For the vast majority of people, yes Covid is on the level of a cold. However for some of us, it's f*** scary. I knew in advance that if I caught it, then it would likely be bad. It's a scary proposition watching the political decisions and individual decisions being made and seeing that the country has basically decided that my life should be written off in favour of a little bit of crowd-pleasing and avoiding mild inconvenience. I have now had 7 vaccines, yet I still have no confidence that I would survive a second infection. That's a level of dread that is unhealthy having hanging over you all the time.

I was teaching at a course a while back, and I saw that the professor in charge of the department running it (who wasn't actually providing any of the teaching and didn't really need to be there) was sniffling all the way through the whole thing, and then a couple of days later I was contacted by an organiser saying that a whole load of people who attended had caught Covid. I could not believe the stupidity from someone who is actually very intelligent. It's an example of very mild inconvenience to just stay at home if you're unwell, because you have no idea if there's someone vulnerable that you're going to infect and potentially kill. I have seen multiple people in the last couple of months visibly unwell, admitting that their other half tested positive for Covid a few days ago, but not believing that they had it themselves and still going out and meeting up with people. That level of wilful ignorance is (in my mind) atrocious in this day and age.

I'm extremely lucky to have a job where I can work from home almost 100% of the time. I can't see this changing in the next couple of years at least. Partly because people believe that "In 2023, COVID is a bad cold/flu".


I'm sorry that you had such a terrible reaction to COVID. Were you wearing a mask at the time you were infected?

I think you need to understand that COVID is never going away. It will always be around and it will always mutate. "In 2023, COVID is a bad cold/flu" is completely true for 99.9% of the entire world, and people like you will need to figure out how to protect yourself, and it's obvious we need to do more research to figure out how to protect people like you.

It's obvious vaccines and masks did nothing to protect you which is really unfortunate because that has been the only strategy they have taken over the last 3 years. This is why I think studying what makes you different from others will help doctors and scientists figure out how to treat it.

But for the vast majority of us, we don't need to keep thinking it's more than a flu and we should figure out how to free ourselves from things like over-quarantining.


> In 2023, COVID is a bad cold/flu.

Bad flus are deadly.

> With the flu, we know that people are no longer contagious once symptoms are gone

Famously, Covid is different in that it can be spread asymptomatically.


> Bad flus are deadly.

Agree. Also, colds are deadly to some as well.

> Famously, Covid is different in that it can be spread asymptomatically.

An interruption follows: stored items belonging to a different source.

Lemma deliver_typed_editing st n v :
  isRegistered st = false →
  deliver st (Typed n v)
  = if bool_decide (n ∈ tracked_names) then updateField n v st else st.
Proof.
  intros Hreg. unfold deliver, input_named.
  rewrite (RegisterForm_editing_inputs st Hreg).
  cbn [find]. rewrite !name_of_bound_input.
  destruct (String.eqb_spec "username" n) as [<-|Hu].
  { by rewrite onChange_bound_input, name_of_bound_input. }
  destruct (String.eqb_spec "email" n) as [<-|He].
  { by rewrite onChange_bound_input, name_of_bound_input. }
  destruct (String.eqb_spec "password" n) as [<-|Hp].
  { by rewrite onChange_bound_input, name_of_bound_input. }
  rewrite bool_decide_eq_false_2; [done|]. unfold tracked_names. set_solver.
Qed.

Lemma deliver_submitted_editing st :
  isRegistered st = false → deliver st Submitted = submit st.
Proof. intros Hreg. unfold deliver, RegisterForm. by rewrite Hreg. Qed.

Lemma deliver_dom st ev :
  dom (formData st) = tracked_names → dom (formData (deliver st ev)) = tracked_names.
Proof.
  intros Hdom. destruct (isRegistered st) eqn:Hreg.
  { by rewrite deliver_registered_id. }
  destruct ev as [n v|].
  - rewrite deliver_typed_editing by done. case_bool_decide as Hin; [|done].
    rewrite updateField_unfold. simpl. rewrite dom_insert_L, Hdom. set_solver.
  - by rewrite deliver_submitted_editing.
Qed.

Lemma initial_dom : dom (formData initial) = tracked_names.
Proof.
  unfold initial, initialFormData, tracked_names. simpl.
  rewrite !dom_insert_L, dom_empty_L. set_solver.
Qed.

End Delivery.

(** X12. While the form is shown, text typed into the input of a
    tracked field is [updateField] on that field and a submission is
    [submit]; an event for an input name the form does not have reaches no
    handler and leaves the state as it is. *)
Theorem deliver_while_editing (st : Hooks.t) :
  isRegistered st = false →
  (∀ f v, deliver st (Typed (field_name f) v) = updateField (field_name f) v st)
  ∧ deliver st Submitted = submit st
  ∧ (∀ n v, (∀ f, n ≠ field_name f) → deliver st (Typed n v) = st).
Proof.
  intros Hreg. split; [|split].
  - intros f v. rewrite deliver_typed_editing by done.
    rewrite bool_decide_eq_true_2; [done|].
    unfold tracked_names. destruct f; set_solver.
  - by apply deliver_submitted_editing.
  - intros n v Hout. rewrite deliver_typed_editing by done.
    rewrite bool_decide_eq_false_2; [done|].
    unfold tracked_names. intros Hin.
    pose proof (Hout Username). pose proof (Hout Email).
    pose proof (Hout Password). set_solver.
Qed.

Lemma deliver_while_editing_witness :
  deliver initial (Typed "email" "a@b.com") = updateField "email" "a@b.com" initial
  ∧ deliver initial (Typed "phone" "555") = initial.
Proof.
  destruct (deliver_while_editing initial eq_refl) as (Hf & _ & Hn).
  split; [apply (Hf Email)|].
  apply Hn. intros f. destruct f; discriminate.
Defined.

(** X13. The confirmation is final: once the flag is set the rendered
    tree carries no handler, so no event and no sequence of events
    changes the state, [formData] included. *)
Theorem deliver_after_registration (st : Hooks.t) :
  isRegistered st = true →
  (∀ ev, deliver st ev = st) ∧ (∀ evs, deliver_all evs st = st).
Proof.
  intros Hreg. split.
  - intros ev. by apply deliver_registered_id.
  - intros evs. by apply deliver_all_registered_id.
Qed.

Lemma deliver_after_registration_witness :
  deliver_all [Typed "username" "eve"; Submitted] (submit initial) = submit initial.
Proof.
  destruct (deliver_after_registration (submit initial) eq_refl) as [_ H].
  apply H.
Defined.
(** ** Runs *)

Lemma update_lookup env n w upd w' k b' :
  storeUpdateStatus env n w upd = inl w' ->
  builds w' !! k = Some b' ->
  (k = (Namespace upd, Name upd) /\
   exists stored, builds w !! k = Some stored /\ b' = withStatus stored (Status upd)) \/
  (k <> (Namespace upd, Name upd) /\ builds w !! k = Some b').
Proof.
  intros (stored & Hs & -> & _)%storeUpdateStatus_inl.
  destruct (decide ((Namespace upd, Name upd) = k)) as [<-|Hne].
  - rewrite lookup_insert_eq. intros [= <-]. left. eauto.
  - rewrite lookup_insert_ne by exact Hne. intros H. right. split; [congruence | exact H].
Qed.

Lemma delete_lookup env w key w' k b' :
  storeDelete env w key = inl w' ->
  builds w' !! k = Some b' -> builds w !! k = Some b'.
Proof.
  intros [-> _]%storeDelete_inl.
  destruct (decide (key = k)) as [<-|Hne].
  - rewrite lookup_delete_eq. discriminate.
  - rewrite lookup_delete_ne by exact Hne. auto.
Qed.

Lemma create_lookup env w j w' k b' :
  storeCreate env w j = inl w' ->
  builds w' !! k = Some b' -> builds w !! k = Some b'.
Proof. intros ->%storeCreate_inl. auto. Qed.

Ltac back_to_start :=
  repeat match goal with
  | Hs : storeDelete _ ?w _ = inl ?w', H : builds ?w' !! _ = Some _ |- _ =>
      apply (delete_lookup _ _ _ _ _ _ Hs) in H
  | Hs : storeCreate _ ?w _ = inl ?w', H : builds ?w' !! _ = Some _ |- _ =>
      apply (create_lookup _ _ _ _ _ _ Hs) in H
  | Hs : storeUpdateStatus _ _ ?w _ = inl ?w', H : builds ?w' !! _ = Some _ |- _ =>
      apply (update_lookup _ _ _ _ _ _ _ Hs) in H
        as [(-> & ? & H & ->) | (? & H)]
  end.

This is another fallacy. All they did was test for the presence of the virus through PCR tests. But that doesn't show anything about infectivity. Every study I could find showed decreasing confidence over the years since 2020 that asymptomatic patients are actually infectious/contagious. Just because they can find the virus on you doesn't mean that you're infectious, those are two different things, and something that actually hasn't been measured properly.


I remember reading study in late 2020 that came up with: 0% asymptomatic spread, 1.2% pre-symptomatic spread, and 98.8% symptomatic spread.